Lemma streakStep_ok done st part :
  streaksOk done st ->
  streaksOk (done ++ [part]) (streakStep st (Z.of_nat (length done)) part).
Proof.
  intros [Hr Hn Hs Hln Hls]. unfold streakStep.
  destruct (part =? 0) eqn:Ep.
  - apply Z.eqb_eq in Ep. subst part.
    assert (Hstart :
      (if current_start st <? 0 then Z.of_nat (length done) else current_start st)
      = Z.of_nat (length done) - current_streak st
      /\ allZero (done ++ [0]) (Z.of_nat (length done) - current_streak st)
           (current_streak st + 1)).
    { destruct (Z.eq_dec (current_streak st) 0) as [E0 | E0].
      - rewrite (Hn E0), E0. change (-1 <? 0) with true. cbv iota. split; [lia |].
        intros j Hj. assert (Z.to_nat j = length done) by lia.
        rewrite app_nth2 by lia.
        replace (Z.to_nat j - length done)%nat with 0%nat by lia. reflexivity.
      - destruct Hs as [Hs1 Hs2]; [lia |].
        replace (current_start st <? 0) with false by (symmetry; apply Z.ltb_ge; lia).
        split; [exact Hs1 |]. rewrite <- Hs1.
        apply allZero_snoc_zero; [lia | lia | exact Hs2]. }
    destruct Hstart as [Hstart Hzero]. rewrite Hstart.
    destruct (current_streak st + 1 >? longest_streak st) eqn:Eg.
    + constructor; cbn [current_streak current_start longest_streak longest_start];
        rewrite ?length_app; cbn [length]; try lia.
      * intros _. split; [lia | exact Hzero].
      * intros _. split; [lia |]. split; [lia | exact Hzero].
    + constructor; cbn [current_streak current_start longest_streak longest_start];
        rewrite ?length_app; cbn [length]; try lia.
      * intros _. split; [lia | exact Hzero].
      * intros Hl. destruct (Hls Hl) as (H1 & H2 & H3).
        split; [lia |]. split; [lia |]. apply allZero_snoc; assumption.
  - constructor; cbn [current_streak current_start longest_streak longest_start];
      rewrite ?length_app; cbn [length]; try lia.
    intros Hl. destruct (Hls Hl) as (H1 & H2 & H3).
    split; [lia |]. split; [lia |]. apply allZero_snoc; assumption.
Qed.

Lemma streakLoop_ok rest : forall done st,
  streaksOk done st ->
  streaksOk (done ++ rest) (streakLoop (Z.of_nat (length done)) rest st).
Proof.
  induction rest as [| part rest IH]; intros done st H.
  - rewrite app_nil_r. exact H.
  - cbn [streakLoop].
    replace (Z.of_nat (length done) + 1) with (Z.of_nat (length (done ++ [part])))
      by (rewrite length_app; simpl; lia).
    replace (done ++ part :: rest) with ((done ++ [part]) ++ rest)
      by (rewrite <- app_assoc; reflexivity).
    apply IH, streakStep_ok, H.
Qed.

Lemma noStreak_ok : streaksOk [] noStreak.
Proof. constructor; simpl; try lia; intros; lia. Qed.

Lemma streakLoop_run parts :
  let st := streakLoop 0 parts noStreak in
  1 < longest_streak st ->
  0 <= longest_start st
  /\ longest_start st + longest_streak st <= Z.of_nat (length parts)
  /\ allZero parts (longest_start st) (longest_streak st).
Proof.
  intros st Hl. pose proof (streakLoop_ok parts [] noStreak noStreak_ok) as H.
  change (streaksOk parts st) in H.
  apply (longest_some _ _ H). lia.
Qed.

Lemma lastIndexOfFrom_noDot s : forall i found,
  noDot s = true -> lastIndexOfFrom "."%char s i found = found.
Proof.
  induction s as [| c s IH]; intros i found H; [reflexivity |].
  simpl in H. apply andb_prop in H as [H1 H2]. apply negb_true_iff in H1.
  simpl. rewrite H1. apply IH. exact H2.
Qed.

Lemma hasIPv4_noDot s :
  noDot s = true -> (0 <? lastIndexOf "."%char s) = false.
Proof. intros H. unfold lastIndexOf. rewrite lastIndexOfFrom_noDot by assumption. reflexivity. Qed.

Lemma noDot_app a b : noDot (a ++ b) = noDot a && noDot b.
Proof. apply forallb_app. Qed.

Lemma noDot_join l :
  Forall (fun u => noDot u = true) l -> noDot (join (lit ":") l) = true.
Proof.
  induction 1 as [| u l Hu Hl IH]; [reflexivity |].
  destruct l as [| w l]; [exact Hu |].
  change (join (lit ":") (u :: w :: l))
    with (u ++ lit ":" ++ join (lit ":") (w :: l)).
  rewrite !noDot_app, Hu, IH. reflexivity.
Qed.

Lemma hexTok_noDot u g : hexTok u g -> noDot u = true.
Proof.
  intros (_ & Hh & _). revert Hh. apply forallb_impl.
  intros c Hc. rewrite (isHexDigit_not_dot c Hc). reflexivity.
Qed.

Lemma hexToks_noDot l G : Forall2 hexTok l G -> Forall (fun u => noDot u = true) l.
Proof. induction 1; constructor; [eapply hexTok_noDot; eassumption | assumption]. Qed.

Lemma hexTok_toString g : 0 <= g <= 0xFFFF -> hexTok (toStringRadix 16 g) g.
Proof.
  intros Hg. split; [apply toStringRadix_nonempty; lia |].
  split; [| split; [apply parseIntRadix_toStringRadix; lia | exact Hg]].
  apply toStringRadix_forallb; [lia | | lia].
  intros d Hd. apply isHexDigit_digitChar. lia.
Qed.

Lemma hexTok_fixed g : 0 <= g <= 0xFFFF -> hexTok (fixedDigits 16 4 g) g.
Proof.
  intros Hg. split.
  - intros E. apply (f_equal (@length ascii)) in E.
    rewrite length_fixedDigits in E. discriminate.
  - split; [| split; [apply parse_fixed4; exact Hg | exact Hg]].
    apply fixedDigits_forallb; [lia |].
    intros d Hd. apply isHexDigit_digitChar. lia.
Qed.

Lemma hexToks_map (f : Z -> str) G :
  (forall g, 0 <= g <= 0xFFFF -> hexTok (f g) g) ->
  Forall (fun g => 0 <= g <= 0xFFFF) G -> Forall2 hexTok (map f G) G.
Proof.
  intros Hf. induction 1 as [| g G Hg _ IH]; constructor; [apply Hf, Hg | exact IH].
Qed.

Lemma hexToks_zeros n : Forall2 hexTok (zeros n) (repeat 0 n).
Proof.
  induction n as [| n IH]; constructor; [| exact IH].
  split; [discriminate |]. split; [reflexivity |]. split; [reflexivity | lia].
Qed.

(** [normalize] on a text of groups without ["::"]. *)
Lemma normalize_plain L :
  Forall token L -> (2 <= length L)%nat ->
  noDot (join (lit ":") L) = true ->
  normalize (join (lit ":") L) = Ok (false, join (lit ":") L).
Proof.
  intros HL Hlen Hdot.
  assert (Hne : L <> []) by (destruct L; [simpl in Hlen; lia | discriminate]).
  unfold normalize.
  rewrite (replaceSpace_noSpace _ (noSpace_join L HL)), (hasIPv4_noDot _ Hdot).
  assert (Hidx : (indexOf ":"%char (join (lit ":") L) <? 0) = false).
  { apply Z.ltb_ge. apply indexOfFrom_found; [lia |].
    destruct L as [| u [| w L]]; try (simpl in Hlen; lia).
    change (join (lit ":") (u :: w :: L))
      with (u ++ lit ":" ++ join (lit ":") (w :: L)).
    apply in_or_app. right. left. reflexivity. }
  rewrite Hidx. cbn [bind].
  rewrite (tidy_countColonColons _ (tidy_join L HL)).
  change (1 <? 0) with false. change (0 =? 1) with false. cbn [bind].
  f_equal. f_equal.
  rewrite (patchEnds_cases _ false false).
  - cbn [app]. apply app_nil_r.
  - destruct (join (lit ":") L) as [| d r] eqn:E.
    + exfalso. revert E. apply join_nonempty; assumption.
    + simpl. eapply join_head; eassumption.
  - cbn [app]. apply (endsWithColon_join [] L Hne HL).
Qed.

- [Directions]:
Extract the complete listing above, reproducing each line exactly.

- [Problem solution]:
Lemma streakStep_ok done st part :
  streaksOk done st ->
  streaksOk (done ++ [part]) (streakStep st (Z.of_nat (length done)) part).
Proof.
  intros [Hr Hn Hs Hln Hls]. unfold streakStep.
  destruct (part =? 0) eqn:Ep.
  - apply Z.eqb_eq in Ep. subst part.
    assert (Hstart :
      (if current_start st <? 0 then Z.of_nat (length done) else current_start st)
      = Z.of_nat (length done) - current_streak st
      /\ allZero (done ++ [0]) (Z.of_nat (length done) - current_streak st)
           (current_streak st + 1)).
    { destruct (Z.eq_dec (current_streak st) 0) as [E0 | E0].
      - rewrite (Hn E0), E0. change (-1 <? 0) with true. cbv iota. split; [lia |].
        intros j Hj. assert (Z.to_nat j = length done) by lia.
        rewrite app_nth2 by lia.
        replace (Z.to_nat j - length done)%nat with 0%nat by lia. reflexivity.
      - destruct Hs as [Hs1 Hs2]; [lia |].
        replace (current_start st <? 0) with false by (symmetry; apply Z.ltb_ge; lia).
        split; [exact Hs1 |]. rewrite <- Hs1.
        apply allZero_snoc_zero; [lia | lia | exact Hs2]. }
    destruct Hstart as [Hstart Hzero]. rewrite Hstart.
    destruct (current_streak st + 1 >? longest_streak st) eqn:Eg.
    + constructor; cbn [current_streak current_start longest_streak longest_start];
        rewrite ?length_app; cbn [length]; try lia.
      * intros _. split; [lia | exact Hzero].
      * intros _. split; [lia |]. split; [lia | exact Hzero].
    + constructor; cbn [current_streak current_start longest_streak longest_start];
        rewrite ?length_app; cbn [length]; try lia.
      * intros _. split; [lia | exact Hzero].
      * intros Hl. destruct (Hls Hl) as (H1 & H2 & H3).
        split; [lia |]. split; [lia |]. apply allZero_snoc; assumption.
  - constructor; cbn [current_streak current_start longest_streak longest_start];
      rewrite ?length_app; cbn [length]; try lia.
    intros Hl. destruct (Hls Hl) as (H1 & H2 & H3).
    split; [lia |]. split; [lia |]. apply allZero_snoc; assumption.
Qed.

Lemma streakLoop_ok rest : forall done st,
  streaksOk done st ->
  streaksOk (done ++ rest) (streakLoop (Z.of_nat (length done)) rest st).
Proof.
  induction rest as [| part rest IH]; intros done st H.
  - rewrite app_nil_r. exact H.
  - cbn [streakLoop].
    replace (Z.of_nat (length done) + 1) with (Z.of_nat (length (done ++ [part])))
      by (rewrite length_app; simpl; lia).
    replace (done ++ part :: rest) with ((done ++ [part]) ++ rest)
      by (rewrite <- app_assoc; reflexivity).
    apply IH, streakStep_ok, H.
Qed.

Lemma noStreak_ok : streaksOk [] noStreak.
Proof. constructor; simpl; try lia; intros; lia. Qed.

Lemma streakLoop_run parts :
  let st := streakLoop 0 parts noStreak in
  1 < longest_streak st ->
  0 <= longest_start st
  /\ longest_start st + longest_streak st <= Z.of_nat (length parts)
  /\ allZero parts (longest_start st) (longest_streak st).
Proof.
  intros st Hl. pose proof (streakLoop_ok parts [] noStreak noStreak_ok) as H.
  change (streaksOk parts st) in H.
  apply (longest_some _ _ H). lia.
Qed.

Lemma lastIndexOfFrom_noDot s : forall i found,
  noDot s = true -> lastIndexOfFrom "."%char s i found = found.
Proof.
  induction s as [| c s IH]; intros i found H; [reflexivity |].
  simpl in H. apply andb_prop in H as [H1 H2]. apply negb_true_iff in H1.
  simpl. rewrite H1. apply IH. exact H2.
Qed.

Lemma hasIPv4_noDot s :
  noDot s = true -> (0 <? lastIndexOf "."%char s) = false.
Proof. intros H. unfold lastIndexOf. rewrite lastIndexOfFrom_noDot by assumption. reflexivity. Qed.

Lemma noDot_app a b : noDot (a ++ b) = noDot a && noDot b.
Proof. apply forallb_app. Qed.

Lemma noDot_join l :
  Forall (fun u => noDot u = true) l -> noDot (join (lit ":") l) = true.
Proof.
  induction 1 as [| u l Hu Hl IH]; [reflexivity |].
  destruct l as [| w l]; [exact Hu |].
  change (join (lit ":") (u :: w :: l))
    with (u ++ lit ":" ++ join (lit ":") (w :: l)).
  rewrite !noDot_app, Hu, IH. reflexivity.
Qed.

Lemma hexTok_noDot u g : hexTok u g -> noDot u = true.
Proof.
  intros (_ & Hh & _). revert Hh. apply forallb_impl.
  intros c Hc. rewrite (isHexDigit_not_dot c Hc). reflexivity.
Qed.

Lemma hexToks_noDot l G : Forall2 hexTok l G -> Forall (fun u => noDot u = true) l.
Proof. induction 1; constructor; [eapply hexTok_noDot; eassumption | assumption]. Qed.

Lemma hexTok_toString g : 0 <= g <= 0xFFFF -> hexTok (toStringRadix 16 g) g.
Proof.
  intros Hg. split; [apply toStringRadix_nonempty; lia |].
  split; [| split; [apply parseIntRadix_toStringRadix; lia | exact Hg]].
  apply toStringRadix_forallb; [lia | | lia].
  intros d Hd. apply isHexDigit_digitChar. lia.
Qed.

Lemma hexTok_fixed g : 0 <= g <= 0xFFFF -> hexTok (fixedDigits 16 4 g) g.
Proof.
  intros Hg. split.
  - intros E. apply (f_equal (@length ascii)) in E.
    rewrite length_fixedDigits in E. discriminate.
  - split; [| split; [apply parse_fixed4; exact Hg | exact Hg]].
    apply fixedDigits_forallb; [lia |].
    intros d Hd. apply isHexDigit_digitChar. lia.
Qed.

Lemma hexToks_map (f : Z -> str) G :
  (forall g, 0 <= g <= 0xFFFF -> hexTok (f g) g) ->
  Forall (fun g => 0 <= g <= 0xFFFF) G -> Forall2 hexTok (map f G) G.
Proof.
  intros Hf. induction 1 as [| g G Hg _ IH]; constructor; [apply Hf, Hg | exact IH].
Qed.

Lemma hexToks_zeros n : Forall2 hexTok (zeros n) (repeat 0 n).
Proof.
  induction n as [| n IH]; constructor; [| exact IH].
  split; [discriminate |]. split; [reflexivity |]. split; [reflexivity | lia].
Qed.

(** [normalize] on a text of groups without ["::"]. *)
Lemma normalize_plain L :
  Forall token L -> (2 <= length L)%nat ->
  noDot (join (lit ":") L) = true ->
  normalize (join (lit ":") L) = Ok (false, join (lit ":") L).
Proof.
  intros HL Hlen Hdot.
  assert (Hne : L <> []) by (destruct L; [simpl in Hlen; lia | discriminate]).
  unfold normalize.
  rewrite (replaceSpace_noSpace _ (noSpace_join L HL)), (hasIPv4_noDot _ Hdot).
  assert (Hidx : (indexOf ":"%char (join (lit ":") L) <? 0) = false).
  { apply Z.ltb_ge. apply indexOfFrom_found; [lia |].
    destruct L as [| u [| w L]]; try (simpl in Hlen; lia).
    change (join (lit ":") (u :: w :: L))
      with (u ++ lit ":" ++ join (lit ":") (w :: L)).
    apply in_or_app. right. left. reflexivity. }
  rewrite Hidx. cbn [bind].
  rewrite (tidy_countColonColons _ (tidy_join L HL)).
  change (1 <? 0) with false. change (0 =? 1) with false. cbn [bind].
  f_equal. f_equal.
  rewrite (patchEnds_cases _ false false).
  - cbn [app]. apply app_nil_r.
  - destruct (join (lit ":") L) as [| d r] eqn:E.
    + exfalso. revert E. apply join_nonempty; assumption.
    + simpl. eapply join_head; eassumption.
  - cbn [app]. apply (endsWithColon_join [] L Hne HL).
Qed.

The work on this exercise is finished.